Une délégation de grévistes a été reçue en fin de matinée par René-Paul Victoria, député-maire UMP de Saint-Denis. Elle est sortie de l'entretien relativement déçue. "Nous n'avons obtenu aucune assurance" disaient les délégués. En début d'après-midi, une centaine de TOS grévistes décidaient de se rendre au conseil général pour y rencontrer Jean-Luc Poudroux, président de la collectivité qui, en cas de transfert, accueillera tous les agents travaillant dans les collèges (les agents travaillant dans les lycées seront transférés au conseil régional).
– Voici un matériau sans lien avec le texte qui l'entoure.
Example to_string_samples :
  to_string (JArr [JNum 1; JNull; JStr "a"; JArr [JBool true; JUndefined]])
    = Ok "1,,a,true," /\
  to_string (JObj [("title", JStr "x")]) = Ok "[object Object]" /\
  to_string (JObj [("toString", JStr "x")]) = Throw TypeError /\
  to_string (JNum (-17)) = Ok "-17".
Proof. evaluate. Qed.

Example JSON_samples :
  JSONText.parse (default EmptyString (Sample.stringify Sample.command_body))
    = Ok Sample.command_body /\
  JSONText.parse
    ("{ " +:+ Sample.quote "b" +:+ ": 1, " +:+ Sample.quote "10"
     +:+ ": [true, null], " +:+ Sample.quote "2" +:+ ": -5, "
     +:+ Sample.quote "b" +:+ ": " +:+ Sample.double_quote
     +:+ "x\u0041\n" +:+ Sample.double_quote +:+ " }")
    = Ok (JObj [("2", JNum (-5)); ("10", JArr [JBool true; JNull]);
                ("b", JStr ("xA" +:+ JSString.nl))]) /\
  JSONText.parse "payload=%7B" = Throw SyntaxError /\
  JSONText.parse "[1,]" = Throw SyntaxError /\
  SlackActions.payload_of Sample.action_form = Ok Sample.action_body.
Proof. evaluate. Qed.

(** The test vectors of FIPS 180-4 and of RFC 4231 (case 2). *)
Example sha256_vectors :
  SHA256.hex (SHA256.sha256 (Buffer_from "abc"))
    = "ba7816bf8f01cfea414140de5dae2223b00361a396177a9cb410ff61f20015ad" /\
  SHA256.hex (SHA256.sha256 (Buffer_from
      "abcdbcdecdefdefgefghfghighijhijkijkljklmklmnlmnomnopnopq"))
    = "248d6a61d20638b8e5c026930c3e6039a33ce45964ff2167f6ecedd419db06c1" /\
  Sample.hmac_sha256_hex "Jefe" "what do ya want for nothing?"
    = "5bdcc146bf60754e6a042426089575c75a003f089d2739839dec58b964ec3843".
Proof. evaluate. Qed.

(** A reply of 2000 letters, a newline and 2000 letters is cut at the
    newline, which opens the second chunk; without a newline in the second
    half of the window the cut is at 3900. *)
Example split_samples :
  (map JSString.length
     <$> SlackClaude.split_chunks
           (JSString.replicate 2000 "a" +:+ JSString.nl +:+ JSString.replicate 2000 "b"))
    = Some [2000; 2001] /\
  (map JSString.length
     <$> SlackClaude.split_chunks
           (JSString.replicate 100 "a" +:+ JSString.nl +:+ JSString.replicate 4900 "b"))
    = Some [3900; 1101] /\
  SlackClaude.split_chunks EmptyString = Some [].
Proof. evaluate. Qed.

(** Twelve exchanges and a thirteenth question append 25 entries; while
    the question is with the LLM the thread holds the last 20 of them, and
    21 once the reply is stored. *)
Example twenty_five_entries :
  let twelve := SlackClaude.exchanges_on SlackClaude.thread_key
                  (take 12 SlackClaude.thirteen_exchanges) in
  let pending := SlackClaude.handler_history (SlackClaude.run twelve)
                   SlackClaude.thread_key "q13" in
  map SlackClaude.content (snd pending)
  = ["r3"; "q4"; "r4"; "q5"; "r5"; "q6"; "r6"; "q7"; "r7"; "q8"; "r8"; "q9";
     "r9"; "q10"; "r10"; "q11"; "r11"; "q12"; "r12"; "q13"] /\
  Map_get SlackClaude.thread_key (fst pending) = Some (snd pending) /\
  length (SlackClaude.stored SlackClaude.thread_key
            (SlackClaude.handler_save (fst pending) SlackClaude.thread_key
               (snd pending) "r13")) = 21%nat.
Proof. evaluate. Qed.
Jean-Luc Poudroux étant absent, les manifestants ont décidé de défiler dans le centre-ville jusqu'à son arrivée. Effrayés, quelques commerçants ont baissé leurs rideaux. "Ce n'est pas la peine, nous ne sommes pas de voyous, nous sommes vos clients et nous voulons simplement que le gouvernement entendent notre voix" lançait un manifestant au mégaphone. Il n'y a eu aucun incident tout au long du parcours.

Une heure de dialogue

Les grévistes sont revenus devant le conseil général vers 16 heures. Jean-Luc Poudoux est venu à leur rencontre. Un dialogue s'est instauré. Pendant près d'une heure le président du Département a expliqué qu'il n'était pas demandeur du transfert mais que sa collectivité était en mesure de l'assumer, et les grévistes lui ont répondu qu'ils ne voulaient pas changer de statut.
L'entretien s'est terminé vers 17 heures. Les TOS se sont donnés rendez-vous vendredi à 9 heures au Bocage Sainte-Suzanne et samedi à Langevin Saint-Joseph.